- **YOUR TASK**: Search the entries below for the word "source" and copy each line that has it.

- **DATA PROVIDED**:
++++++
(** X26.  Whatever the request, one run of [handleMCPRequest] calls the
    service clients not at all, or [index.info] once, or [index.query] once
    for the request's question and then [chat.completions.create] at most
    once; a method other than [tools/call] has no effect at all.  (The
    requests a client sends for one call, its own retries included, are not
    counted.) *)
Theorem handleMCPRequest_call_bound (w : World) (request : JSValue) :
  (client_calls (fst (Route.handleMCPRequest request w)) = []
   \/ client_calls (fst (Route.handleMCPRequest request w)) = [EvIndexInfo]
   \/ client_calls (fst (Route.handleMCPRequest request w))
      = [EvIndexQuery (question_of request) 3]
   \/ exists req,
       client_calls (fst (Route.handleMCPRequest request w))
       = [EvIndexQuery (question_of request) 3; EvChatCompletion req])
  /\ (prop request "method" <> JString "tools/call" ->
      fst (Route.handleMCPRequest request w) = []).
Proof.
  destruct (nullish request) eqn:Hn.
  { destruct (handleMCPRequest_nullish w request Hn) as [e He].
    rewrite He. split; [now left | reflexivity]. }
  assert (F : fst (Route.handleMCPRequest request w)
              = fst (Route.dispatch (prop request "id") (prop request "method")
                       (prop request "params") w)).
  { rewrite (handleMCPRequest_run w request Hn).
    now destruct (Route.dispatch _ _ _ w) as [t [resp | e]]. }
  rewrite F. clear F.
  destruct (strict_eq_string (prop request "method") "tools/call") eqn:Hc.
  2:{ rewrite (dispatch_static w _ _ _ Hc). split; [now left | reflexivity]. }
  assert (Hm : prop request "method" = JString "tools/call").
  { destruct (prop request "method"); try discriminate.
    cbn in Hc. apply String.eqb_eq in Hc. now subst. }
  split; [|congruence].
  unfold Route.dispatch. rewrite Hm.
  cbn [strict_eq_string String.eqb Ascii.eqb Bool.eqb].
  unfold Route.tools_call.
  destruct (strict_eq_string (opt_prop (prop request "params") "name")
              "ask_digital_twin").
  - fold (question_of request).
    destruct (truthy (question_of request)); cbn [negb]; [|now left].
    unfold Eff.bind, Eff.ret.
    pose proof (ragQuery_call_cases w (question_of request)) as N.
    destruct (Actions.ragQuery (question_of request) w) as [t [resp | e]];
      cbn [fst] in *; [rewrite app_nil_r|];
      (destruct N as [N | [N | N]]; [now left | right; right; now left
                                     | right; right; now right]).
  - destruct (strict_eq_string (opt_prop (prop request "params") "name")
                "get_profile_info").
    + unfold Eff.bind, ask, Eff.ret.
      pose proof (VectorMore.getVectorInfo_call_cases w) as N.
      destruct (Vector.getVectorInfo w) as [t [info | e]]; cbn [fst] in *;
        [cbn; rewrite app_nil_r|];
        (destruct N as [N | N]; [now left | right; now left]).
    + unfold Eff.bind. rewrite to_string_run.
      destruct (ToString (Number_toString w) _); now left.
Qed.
++++++
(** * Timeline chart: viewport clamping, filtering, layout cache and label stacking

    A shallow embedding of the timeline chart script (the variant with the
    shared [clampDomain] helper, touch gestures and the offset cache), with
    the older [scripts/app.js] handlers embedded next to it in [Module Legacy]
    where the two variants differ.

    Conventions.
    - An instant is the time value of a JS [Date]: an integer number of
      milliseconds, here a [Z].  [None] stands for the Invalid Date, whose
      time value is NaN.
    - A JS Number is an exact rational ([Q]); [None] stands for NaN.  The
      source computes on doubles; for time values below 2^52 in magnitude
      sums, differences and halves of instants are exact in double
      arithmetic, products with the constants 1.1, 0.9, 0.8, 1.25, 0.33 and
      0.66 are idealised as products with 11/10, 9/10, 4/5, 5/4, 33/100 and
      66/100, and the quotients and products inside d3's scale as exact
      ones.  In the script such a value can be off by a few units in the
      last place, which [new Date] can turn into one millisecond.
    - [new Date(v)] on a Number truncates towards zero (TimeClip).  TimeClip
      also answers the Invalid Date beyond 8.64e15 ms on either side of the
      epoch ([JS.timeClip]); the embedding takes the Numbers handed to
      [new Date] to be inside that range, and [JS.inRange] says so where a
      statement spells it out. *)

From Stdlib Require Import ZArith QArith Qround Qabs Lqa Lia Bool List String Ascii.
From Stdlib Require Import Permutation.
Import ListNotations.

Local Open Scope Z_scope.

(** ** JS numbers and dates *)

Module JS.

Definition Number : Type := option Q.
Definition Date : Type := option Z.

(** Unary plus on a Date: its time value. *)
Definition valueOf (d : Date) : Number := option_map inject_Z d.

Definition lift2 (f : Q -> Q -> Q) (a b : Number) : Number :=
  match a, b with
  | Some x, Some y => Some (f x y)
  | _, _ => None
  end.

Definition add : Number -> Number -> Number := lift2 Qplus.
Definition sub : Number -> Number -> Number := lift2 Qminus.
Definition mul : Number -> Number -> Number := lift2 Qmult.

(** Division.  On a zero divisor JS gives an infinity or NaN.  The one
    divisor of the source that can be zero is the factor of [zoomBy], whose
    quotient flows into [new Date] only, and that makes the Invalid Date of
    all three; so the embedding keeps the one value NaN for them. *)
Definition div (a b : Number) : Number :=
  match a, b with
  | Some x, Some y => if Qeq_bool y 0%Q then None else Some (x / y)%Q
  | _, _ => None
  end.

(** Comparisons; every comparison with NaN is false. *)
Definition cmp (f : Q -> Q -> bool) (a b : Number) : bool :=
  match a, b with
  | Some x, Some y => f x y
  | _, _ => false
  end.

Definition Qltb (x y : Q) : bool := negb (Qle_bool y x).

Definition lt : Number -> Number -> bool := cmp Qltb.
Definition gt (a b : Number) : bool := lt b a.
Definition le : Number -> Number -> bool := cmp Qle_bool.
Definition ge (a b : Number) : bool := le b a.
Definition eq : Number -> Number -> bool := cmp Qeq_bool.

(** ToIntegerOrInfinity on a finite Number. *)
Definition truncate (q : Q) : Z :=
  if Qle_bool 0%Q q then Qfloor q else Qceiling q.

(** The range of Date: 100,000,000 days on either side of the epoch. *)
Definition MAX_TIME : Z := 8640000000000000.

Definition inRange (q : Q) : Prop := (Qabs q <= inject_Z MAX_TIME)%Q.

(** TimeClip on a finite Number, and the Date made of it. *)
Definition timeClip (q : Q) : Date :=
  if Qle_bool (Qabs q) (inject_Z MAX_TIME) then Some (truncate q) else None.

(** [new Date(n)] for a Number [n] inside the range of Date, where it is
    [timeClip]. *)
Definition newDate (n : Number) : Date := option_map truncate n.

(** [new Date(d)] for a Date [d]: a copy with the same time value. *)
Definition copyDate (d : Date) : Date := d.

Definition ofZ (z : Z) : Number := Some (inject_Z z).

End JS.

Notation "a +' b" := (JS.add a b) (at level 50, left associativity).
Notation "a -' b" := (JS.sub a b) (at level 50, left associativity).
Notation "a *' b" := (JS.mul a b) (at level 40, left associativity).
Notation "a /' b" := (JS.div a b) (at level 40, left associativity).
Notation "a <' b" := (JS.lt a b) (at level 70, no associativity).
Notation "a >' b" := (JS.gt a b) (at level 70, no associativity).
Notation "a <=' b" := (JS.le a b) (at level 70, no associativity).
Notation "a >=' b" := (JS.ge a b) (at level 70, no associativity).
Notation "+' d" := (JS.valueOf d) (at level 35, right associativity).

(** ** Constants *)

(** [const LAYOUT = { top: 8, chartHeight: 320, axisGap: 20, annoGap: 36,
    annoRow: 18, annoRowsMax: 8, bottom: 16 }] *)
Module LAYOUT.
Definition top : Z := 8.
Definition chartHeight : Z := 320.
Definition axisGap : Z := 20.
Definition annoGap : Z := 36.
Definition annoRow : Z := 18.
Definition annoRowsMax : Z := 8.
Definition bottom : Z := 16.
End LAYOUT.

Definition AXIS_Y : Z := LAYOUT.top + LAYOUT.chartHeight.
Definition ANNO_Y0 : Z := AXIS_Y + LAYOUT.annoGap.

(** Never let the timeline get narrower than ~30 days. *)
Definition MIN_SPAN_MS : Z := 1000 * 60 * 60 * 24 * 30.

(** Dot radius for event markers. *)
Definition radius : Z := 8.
++++++
- **RESPONSE TO THIS EXERCISE**:
      source computes on doubles; for time values below 2^52 in magnitude
    divisor of the source that can be zero is the factor of [zoomBy], whose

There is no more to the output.